10 Comments
User's avatar
Paull Young's avatar

This is a superb read. I appreciate the ‘scientist’ vs ‘simulator’ breakdown.

One Q: where do you feel we stand when it comes to open, accessible data underpinning AI approaches? In the piece I note you say both “The accessibility of data in other domains is a largely solved problem.” (Outside of biology), but later you say “The big labs are focused on intelligence—reasoning, long context, tool use. Domain-specific simulation and data collection are massive undertakings that lie outside their core competencies and business models.”

Melissa's avatar

thanks for your thoughtful comment!

to clarify, in that first reference, i was referring solely to accessibility of data in *science* domains, excluding biology (like weather modeling, materials sciences). i'd say the field of ai as a whole is still significantly data bottlenecked, across domains both within language (industry-specific knowledge, high quality chain-of-thought) and outside of language (world models, video models)

the big labs have historically passed off large-scale data collection to other players, like scale and mercor. it's unclear who the equivalent players will be for scientific data, and in biology in particular, where the existing data is fragmented across institutions, generated with inconsistent protocols, often proprietary, etc.

in general, as ai has progressed, we've seen a progression from using public data to relying more on private data collection and curation efforts--first llms were trained on commoncrawl, wikipedia, etc, and alphafold on pdb (public protein crystallography datatset). nowadays, all the big labs have massive efforts to collect proprietary data, isomorphic generates their data through private partnerships with pharma. in fact, private data collection efforts can often become a company's moat (ie noetik). i'm more optimistic that the scientific community will promote open datasets more than their corporate counterparts, but i think the incentive structures favoring private data are quite strong

Shashwat Goel's avatar

Training AI to help with science when simulators aren't available was exactly the motivation of https://arxiv.org/abs/2512.23707 :)

Gary Welz's avatar

Fantastic. I’ve just written about AI-Powered Knowledge Engines that facilitate scientists using a range of AI tools in research. https://zenodo.org/records/18463304

Well stated!

Jacky Li's avatar

Given the ungodly amount of capex on AI right now, domain-specific models/toolings definitely deserve more attention. I guess one explanation could be that the labs believe building new domain specific AI will be trivial once we have LLMs that rival the best researchers and terawatts of compute.

Melissa's avatar

very sympathetic to this argument and tried to address it somewhat in the article:

> GPT-7 may very well have the cognitive capabilities to design digital twins that simulate human biology, but it will have been enabled by many other players already advancing the algorithms behind effective simulators and building automated data infrastructure. In the same way that ML for world models, voice, and image generation were pushed forward by ElevenLabs, Midjourney, and WorldLabs, among others, we should expect ML for science to be pushed forward by a plurality of efforts.

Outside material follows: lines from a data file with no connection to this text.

(* ===== verification/SubscriptionHttp.v ===== *)
(** * Subscription service: the HTTP surface (services/subscription/internal/httpapi)

    Every handler as a computation on the service's state: the limiter's peers, the render cache and the
    environment [E] behind the token index, the control-plane and the clock. A request carries its decoded path
    and its first query values. The JSON decoders of the internal callbacks are parameters. *)
From S2P Require Import Prelude GoBytes GoText GoCodec Contracts GoUrl GoFloat Platform SubscriptionOutput SubscriptionProvider SubscriptionResolve SubscriptionCache.

Record Config := {
  cf_PublicBaseURL : string; cf_InternalToken : string; cf_ProfileUpdateHours : Z; cf_ProfileTitle : string;
  cf_SupportURL : string; cf_ProfileWebPageURL : string; cf_Announce : string; cf_Routing : RoutingPolicy }.
Record registerReq := { rr_Token : string; rr_UserID : string; rr_SubscriptionID : string }.
Record revokeReq := { vr_Token : string; vr_UserID : string; vr_SubscriptionID : string }.
Record invalidateReq := { ir_NodeID : string; ir_Token : string }.
Record InternalDecoders := {
  id_register : list Z → option registerReq; id_revoke : list Z → option revokeReq; id_invalidate : list Z → option invalidateReq }.
Definition maxInternalBody : nat := Z.to_nat 65536.
(** [path.Clean] of a rooted path *)
Definition clean_step (stack : list (list Z)) (e : list Z) : list (list Z) :=
  if bool_decide (e = []) || bool_decide (e = [46]) then stack
  else if bool_decide (e = [46; 46]) then tail stack else e :: stack.
Definition Clean (p : string) : string :=
  "/" +:+ join "/" (string_of_bytes <$> reverse (foldl clean_step [] (split_bytes 47 [] (bytes_of p)))).

(** ** Pure parts of sub.go *)
Definition cacheFormatKey (format : Format) (p : Params) : string :=
  if bool_decide (pm_Region p = "") && bool_decide (pm_Platform p = "") then format
  else format +:+ ":" +:+ pm_Region p +:+ ":" +:+ pm_Platform p.
Definition requestSubscriptionURL (r : Request) (token : string) : string :=
  let scheme := if rq_TLS r then "https"
                else if bool_decide (header r "X-Forwarded-Proto" = "") then "http" else header r "X-Forwarded-Proto" in
  let host := if bool_decide (header r "X-Forwarded-Host" = "") then rq_Host r else header r "X-Forwarded-Host" in
  URL_String scheme host ("/sub/" +:+ PathEscape token).
Definition writeCached (e : Entry) : Response := {|
  rsp_Status := 200; rsp_Body := en_Body e;
  rsp_Header := <["Content-Type" := en_ContentType e]> (en_Headers e ∪ <["Cache-Control" := "no-store"]> (<["Referrer-Policy" := "no-referrer"]> ∅)) |}.
Definition writeResolveError (e : error) : Response :=
  if errors_is e ErrUnknownToken then Error 401 "unknown or revoked token"
  else if errors_is e ErrNoSubscription then Error 404 "no active subscription for token"
  else if errors_is e ErrExpired then Error 410 "subscription expired"
  else Error 502 "upstream error".
Definition plain (status : Z) (contentType body : string) : Response :=
  {| rsp_Status := status; rsp_Header := <["Content-Type" := contentType]> ∅; rsp_Body := body |}.
Definition NoContent : Response := {| rsp_Status := 204; rsp_Header := ∅; rsp_Body := "" |}.
Definition unavailable : Response := Error 503 "VPN temporarily unavailable".
(** The JSON of what a payload depends on, without the time it was put together *)
Definition without_time (b : SubscriptionBundle) : SubscriptionBundle :=
  {| sb_User := sb_User b; sb_Nodes := sb_Nodes b; sb_GeneratedAt := zero_time |}.
Definition snapshot (b : SubscriptionBundle) (sub : Subscription) : option (list Z) :=
  j ← SubscriptionBundle_json (without_time b); s ← Subscription_json sub;
  Some (bytes_of (Marshal (JObj [("Bundle", j); ("Subscription", s)]))).
Definition request_params (r : Request) : Params := {| pm_Region := query r "region"; pm_Platform := query r "platform" |}.
Definition unescaped (token : string) : string := default token (PathUnescape token).

Section server.
Context `{ord : !MapOrder} `{NetIP} {E : Type} (cfg : Config) (idx : TokenIndex E) (cp : Provider E) (now : E → Time * E).
Context (dec : InternalDecoders) (proxies : list Prefix) (ready : option (M E unit)).
Record State := mkState { st_peers : gmap string bucket; st_cache : Cache; st_env : E }.
Abbreviation SM := (M State).
Definition on_env {A} (m : M E A) : SM A := λ s, let '(r, e) := m (st_env s) in (r, mkState (st_peers s) (st_cache s) e).
Definition on_cache {A} (m : M (Cache * E) A) : SM A := λ s,
  let '(r, ce) := m (st_cache s, st_env s) in (r, mkState (st_peers s) ce.1 ce.2).

Definition happHeaders (sub : Subscription) (user : User) : gmap string string :=
  WriteHappHeaders (HappMetaFor sub user (cf_ProfileUpdateHours cfg) (cf_ProfileTitle cfg) (cf_Announce cfg)
    (cf_SupportURL cfg) (cf_ProfileWebPageURL cfg)) ∅.
Definition serveSubscription (r : Request) (token : string) : SM Response :=
  let format := Negotiate (query r "format") (header r "Accept") (header r "User-Agent") in
  let params := request_params r in
  res ←! try (on_env (Resolve idx cp now token)) ;
  match res with
  | Err e => mret (writeResolveError e)
  | Ok res =>
      match PublicBundle (re_Bundle (Filter (rs_Bundle res) (s_Plan (rs_Subscription res)) params)) with
      | Err _ => mret unavailable
      | Ok bundle =>
          match snapshot bundle (rs_Subscription res) with
          | None => mret (Error 500 "render failed")
          | Some snap =>
              let cacheKey := cacheFormatKey format params +:+ ":" +:+ sha256_hex snap in
              hit ←! on_cache (Get now token cacheKey) ;
              match hit with
              | Some e => mret (writeCached e)
              | None =>
                  match Render (cf_Routing cfg) format bundle with
                  | Err e => mret (if errors_is e ErrUnavailable then unavailable else Error 500 "render failed")
                  | Ok (body, ct) =>
                      let entry := {| en_Body := body; en_ContentType := ct;
                                      en_Headers := happHeaders (rs_Subscription res) (sb_User (rs_Bundle res)) |} in
                      on_cache (Put now token cacheKey entry) ;;!
                      mret (writeCached entry)
                  end
              end
          end
      end
  end.
Definition serveNodes (r : Request) (token : string) : SM Response :=
  res ←! try (on_env (Resolve idx cp now (unescaped token))) ;
  match res with
  | Err e => mret (writeResolveError e)
  | Ok res =>
      match PublicBundle (re_Bundle (Filter (rs_Bundle res) (s_Plan (rs_Subscription res)) (request_params r))) with
      | Err _ => mret unavailable
      | Ok bundle => mret (plain 200 CTSingBox (match SubscriptionBundle_json bundle with
                                                | Some j => Marshal j +:+ newline | None => "" end))
      end
  end.
Definition serveDeepLink (r : Request) (token : string) : SM Response :=
  let token := unescaped token in
  res ←! try (on_env (Resolve idx cp now token)) ;
  match res with
  | Err e => mret (writeResolveError e)
  | Ok _ =>
      let url := if bool_decide (cf_PublicBaseURL cfg = "") then requestSubscriptionURL r token
                 else TrimRight_slash (cf_PublicBaseURL cfg) +:+ "/sub/" +:+ PathEscape token in
      mret (plain 200 CTBase64 (HappAddDeepLink url))
  end.
Definition handleSub (r : Request) : SM Response :=
  if negb (bool_decide (rq_Method r = "GET")) then mret (Error 405 "method not allowed")
  else
    let rest := TrimPrefix (rq_Path r) "/sub/" in
    if bool_decide (rest = "") then mret (Error 404 "missing token")
    else if HasSuffix rest "/nodes" then serveNodes r (TrimSuffix rest "/nodes")
    else if HasSuffix rest "/happ" then serveDeepLink r (TrimSuffix rest "/happ")
    else if Contains rest "/" then mret (Error 404 "not found")
    else
      let token := unescaped rest in
      if 512 <? Z.of_nat (String.length token) then mret (Error 400 "invalid token")
      else if bool_decide (query r "deeplink" = "1") then serveDeepLink r token
      else serveSubscription r token.

(** ** internal.go *)
Definition authorizedInternal (r : Request) : bool :=
  HasPrefix (header r "Authorization") "Bearer " &&
  bool_decide (TrimPrefix (header r "Authorization") "Bearer " = cf_InternalToken cfg).
Definition body_of (r : Request) : list Z := take maxInternalBody (rq_Body r).
Definition internalRegisterToken (r : Request) : SM Response :=
  match id_register dec (body_of r) with
  | Some q =>
      if bool_decide (rr_Token q = "") || bool_decide (rr_UserID q = "") || bool_decide (rr_SubscriptionID q = "")
      then mret (Error 400 "token, user_id and subscription_id are required")
      else
        done ←! try (on_env (Register idx (rr_Token q) (rr_UserID q) (rr_SubscriptionID q))) ;
        match done with
        | Err _ => mret (Error 500 "register failed")
        | Ok _ => on_cache (InvalidateToken (rr_Token q)) ;;! mret NoContent
        end
  | None => mret (Error 400 "token, user_id and subscription_id are required")
  end.
Definition set_count (q : revokeReq) : nat := length (filter (λ v, v ≠ "") [vr_Token q; vr_UserID q; vr_SubscriptionID q]).
Definition revoke_of (q : revokeReq) : M E unit :=
  if negb (bool_decide (vr_Token q = "")) then Revoke idx (vr_Token q)
  else if negb (bool_decide (vr_UserID q = "")) then RevokeByUser idx (vr_UserID q) ;;! mret tt
  else RevokeBySubscription idx (vr_SubscriptionID q) ;;! mret tt.
Definition internalRevokeToken (r : Request) : SM Response :=
  match id_revoke dec (body_of r) with
  | None => mret (Error 400 "invalid body")
  | Some q =>
      if negb (Nat.eqb (set_count q) 1) then mret (Error 400 "exactly one of token, user_id, subscription_id is required")
      else
        done ←! try (on_env (revoke_of q)) ;
        match done with
        | Err _ => mret (Error 500 "revoke failed")
        | Ok _ => on_cache InvalidateAll ;;! mret NoContent
        end
  end.
Definition internalInvalidate (r : Request) : SM Response :=
  match id_invalidate dec (body_of r) with
  | None => mret (Error 400 "invalid body")
  | Some q =>
      on_cache (if negb (bool_decide (ir_Token q = "")) then InvalidateToken (ir_Token q) else InvalidateAll) ;;! mret NoContent
  end.
Definition handleInternal (r : Request) : SM Response :=
  if bool_decide (cf_InternalToken cfg = "") then mret (Error 404 "not found")
  else if negb (authorizedInternal r) then mret (Error 401 "unauthorized")
  else if negb (bool_decide (rq_Method r = "POST")) then mret (Error 405 "method not allowed")
  else
    let op := TrimPrefix (rq_Path r) "/internal/" in
    if bool_decide (op = "tokens") then internalRegisterToken r
    else if bool_decide (op = "revoke") then internalRevokeToken r
    else if bool_decide (op = "invalidate") then internalInvalidate r
    else mret (Error 404 "not found").

(** ** server.go *)
Definition handleHealth : Response :=
  Write 200 (JMap (<["status" := JStr "ok"]> (<["service" := JStr "subscription"]> ∅))).
Definition handleReady : SM Response :=
  match ready with
  | None => mret handleHealth
  | Some m => r ←! try (on_env m) ; mret (match r with Err _ => Error 503 "not ready" | Ok _ => handleHealth end)
  end.
Definition sub_limiter : Limiter := NewLimiter 20 100 4096.
(** The guard reads its own clock, the machine's; it is [now] here. *)
Definition guarded (h : Request → SM Response) (r : Request) : SM Response := λ s,
  let '(t, e) := now (st_env s) in
  let '(ok, peers) := guard_allow sub_limiter t (clientKey proxies r) (st_peers s) in
  let s := mkState peers (st_cache s) e in
  if ok then h r s else (Ok rate_limited, s).
(** The mux, for a path it does not redirect *)
Definition Handler (r : Request) : SM Response :=
  if HasPrefix (rq_Path r) "/sub/" && (negb (bool_decide (Clean (rq_Path r) = rq_Path r)) || (600 <? Z.of_nat (String.length (rq_Path r))))
  then mret (Error 400 "invalid subscription path")
  else if bool_decide (rq_Path r = "/healthz") then mret handleHealth
  else if bool_decide (rq_Path r = "/readyz") then handleReady
  else if HasPrefix (rq_Path r) "/sub/" then guarded handleSub r
  else if HasPrefix (rq_Path r) "/internal/" then handleInternal r
  else mret (plain 404 CTBase64 ("404 page not found" +:+ newline)).
End server.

"trivial" here still requires training data that takes years to generate, physical infrastructure that doesn't exist yet, etc (not necessarily just reasoning and terawatts of compute). domain-specific AI certainly won't be hard forever, but it has long lead times that don't compress with better reasoning, so treating it as a downstream consequence of agi adds years to the timeline.

Jasper's avatar

Thanks for sharing! How do you feel about Anthropic's recent collaborations with many academic institutes, and OpenAI's collaborations with various biotechs? While you mentioned big labsaremore focused on intelligence itself, these recent trends seem to indicate their interests in the messy sciences as well?

Melissa's avatar

as far as i can tell, the efforts of the big labs have largely been oriented around incorporating *language models* into scientific workflows

it's incredibly important work! but a central piece of the argument here is that ai for science also requires training domain-specific foundation models, which the big labs aren't uniquely positioned for. the best protein folding models, weather prediction models, material simulation models, etc all exist outside of openai and anthropic (though, as aforementioned, many of them emerge from domain-targeted teams within deepmind). even if we consider the landscape outside of science, the races to train the best voice models, world models, etc are still ongoing (think elevenlabs, worldlabs).

that said, if the big labs become inspired to train protein folding models or dna language models or climate models, that's a win for the field

Timothy Kostolansky's avatar

> Through scale alone, the models have grown from naive stochastic parrots into entities we credit with agency and emotional depth.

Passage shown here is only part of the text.